Collateral shall mean, subject to the limitations set forth
in Section 11.3, those certain oil and gas properties listed on
Exhibit A hereto.
Collateral Proceeds shall mean all proceeds (a) acquired upon the
exercise of any Enforcement Action against the Collateral by any
Party, (b) acquired upon the voluntary or involuntary sale,
exchange or other disposition of any Collateral (including a
disposition in a Proceeding), or (c) of insurance policy claims and
condemnation awards with respect to any Collateral.
Convertible Debt Creditor
shall mean each Convertible Debt
Creditor which is signatory to this Agreement and any other holder
of a Convertible Note or any other Convertible Debt from time to
time, together with each such Person’s successors and
assigns.
Convertible Debt shall mean all of the obligations and
liabilities of Obligors to Convertible Debt Creditors evidenced by
the Convertible Notes and all other amounts and other obligations
and liabilities now or hereafter owed by Obligors to Convertible
Debt Creditors pursuant to the Convertible Debt
Documents.
Convertible Debt Documents
shall mean the Convertible Notes,
Convertible Debt Purchase Agreement and all other documents and
instruments evidencing, securing or pertaining to any portion of
the Convertible Debt, as amended, supplemented, restated or
otherwise modified from time to time to the extent permitted
hereunder.
Enforcement Action shall mean (a) the exercise of any rights and
remedies with respect to the Collateral in respect of the Note Debt
or the Convertible Debt by the applicable holder thereof, (b) any
action by any Note Party or any Convertible Debt Creditor to
foreclose on the Collateral, (c) any action by any Note Party or
any Convertible Debt Creditor to take possession of, sell or
otherwise realize (judicially or otherwise) upon the Collateral
and/or (d) the commencement by any Note Party or any Convertible
Debt Creditor of any legal proceedings against any Obligor or with
respect to any Collateral to facilitate the actions described in
clauses (a) through (c) above.
Hydrocarbon shall mean all oil, gas, casinghead gas,
condensate, distillate, liquid hydrocarbons, gaseous hydrocarbons
and all products refined therefrom and all other minerals in and
under and which may be produced and saved from or attributable to
the Collateral, the lands pooled or unitized therewith and Note
Parties’ and Convertible Debt Creditors’ interests
therein.
Lien shall mean any mortgage, deed of trust, pledge,
hypothecation, assignment, charge or deposit arrangement,
encumbrance, lien (statutory or otherwise) or preference, priority
or other security interest or preferential arrangement of any kind
or nature whatsoever and any contingent or other agreement to
provide any of the foregoing, but not including the interest of a
lessor under a lease which is not a capital lease.

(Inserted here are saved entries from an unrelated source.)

(** C15. TLS gates the engine: while the handshake of a handle with TLS configured has not
    completed (for a server: on the path of the datagram), a datagram of any bytes leaves the
    runtime as it is, and opens the path exactly when the TLS adapter completes its handshake
    with it; a client's machine then starts its own handshake in the same call, and the other
    paths of a server stay as they are.  The call aborts, with the registry as it was, only on a
    new path of a server whose TLS files are no longer valid. *)
Theorem tls_gates_the_engine (fs : str → bool) (id now path : Z) (ptr : option (list byte)) (len : Z) reg h :
  handles reg !! id = Some h → tls_fits (kind h) (tls h) → tls_pending path h →
  let '(o, reg') := v3_ffi_on_datagram base64_encode elapsed_us iter fs id now path ptr len reg in
  no_path_session fs path h ∧ o = Panic ∧ reg' = reg ∨
  ∃ h', handles reg' = <[id := h']> (handles reg) ∧ gated fs now path (bytes_from_ptr ptr len) h h'.
Proof.
  intros Hh Hf Hp. set (bs := bytes_from_ptr ptr len).
  assert (Hself : reg <| handles := <[id := h]> (handles reg) |> = reg)
    by (destruct reg as [hs n]; unfold upd; cbn in *; by rewrite insert_id).
  enough (Hw : wp (v3_ffi_on_datagram base64_encode elapsed_us iter fs id now path ptr len)
    (λ o reg', no_path_session fs path h ∧ o = Panic ∧ reg' = reg ∨ ∃ h', handles reg' = <[id := h']> (handles reg) ∧ gated fs now path bs h h') reg)
    by (unfold wp in Hw; by destruct (v3_ffi_on_datagram _ _ _ _ _ _ _ _ _ _)).
  apply wp_with_handle; [by rewrite Hh|]. rewrite Hh. intros ? [= <-]. cbv zeta. fold bs. wp_run.
  unfold tls_fits, tls_pending in *. destruct (kind h) as [r|r] eqn:Hk, (tls h) as [|t|t] eqn:Ht; try done.
  - rewrite Hp. cbn [negb]. eapply wp_mono; [|apply (client_gate now path bs r t h); congruence].
    intros o h' Hg. right. exists h'. split; [done|]. unfold gated in *. by rewrite Hk, Ht in *.
  - destruct (path_session fs path t) as [s|] eqn:Hs; [|left; unfold wp, st_panic, no_path_session; rewrite Ht; exact (conj Hs (conj eq_refl Hself))]. cbv zeta.
    pose proof (path_session_closed fs path t s Hp Hs) as Hcl. unfold gated. rewrite Hk, Ht, Hs.
    assert (Hput : ∀ s', (∀ p, p ≠ path → <[path := s']> (sessions_by_path t) !! p = sessions_by_path t !! p) ∧
        <[path := s']> (sessions_by_path t) !! path = Some s')
      by (intros s'; split; [intros p Hne; by rewrite lookup_insert_ne|by rewrite lookup_insert_eq]).
    destruct (is_dtls_packet bs); [|rewrite Hcl].
    + pose proof (eq_refl (completes bs (path_adapter s))) as Hcomp. unfold completes in Hcomp at 2.
      destruct (Dtls.on_datagram bs (path_adapter s)) as [[out|e|] a]; cbn [fst] in Hcomp; run_body; right; eexists;
        (split; [reflexivity|]); cbn; rewrite ?Hk; (split; [done|]); split; try apply Hput;
        rewrite (proj2 (Hput _)); cbn; rewrite Hcomp;
        [by destruct (Dtls.established out); cbn; rewrite ?Hcl|by rewrite ?Hcl..].
    + run_body. right. eexists. split; [reflexivity|]. cbn. rewrite Hk. split; [done|]. split; [apply Hput|].
      rewrite (proj2 (Hput _)). cbn. by rewrite Hcl.
Qed.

Note Debt shall mean the obligations, liabilities and
other amounts owed under any Purchase Agreement, any Note or any
other Transaction Document including all interest, fees, expenses,
indemnities and enforcements costs, whether before or after the
commencement of a Proceeding and without regard to whether or not
an allowed claim, together with any amendments, restatements,
modifications, renewals or extensions of any thereof.
Note Default shall mean any “Event of Default”
under any Purchase Agreement, any Note, or any other Note
Document.
Note Documents shall mean the collective reference to the
Purchase Agreements, the Notes, and each of the other agreements to
which any Obligor is a party or is bound in connection with the
transactions contemplated under the Purchase Agreements and the
Notes, as the same may be amended, restated, supplemented or
otherwise modified from time to time to the extent permitted
hereunder.
Note Parties shall mean any holder of Note Debt, including,
without limitation, Collateral Agent and the Buyers.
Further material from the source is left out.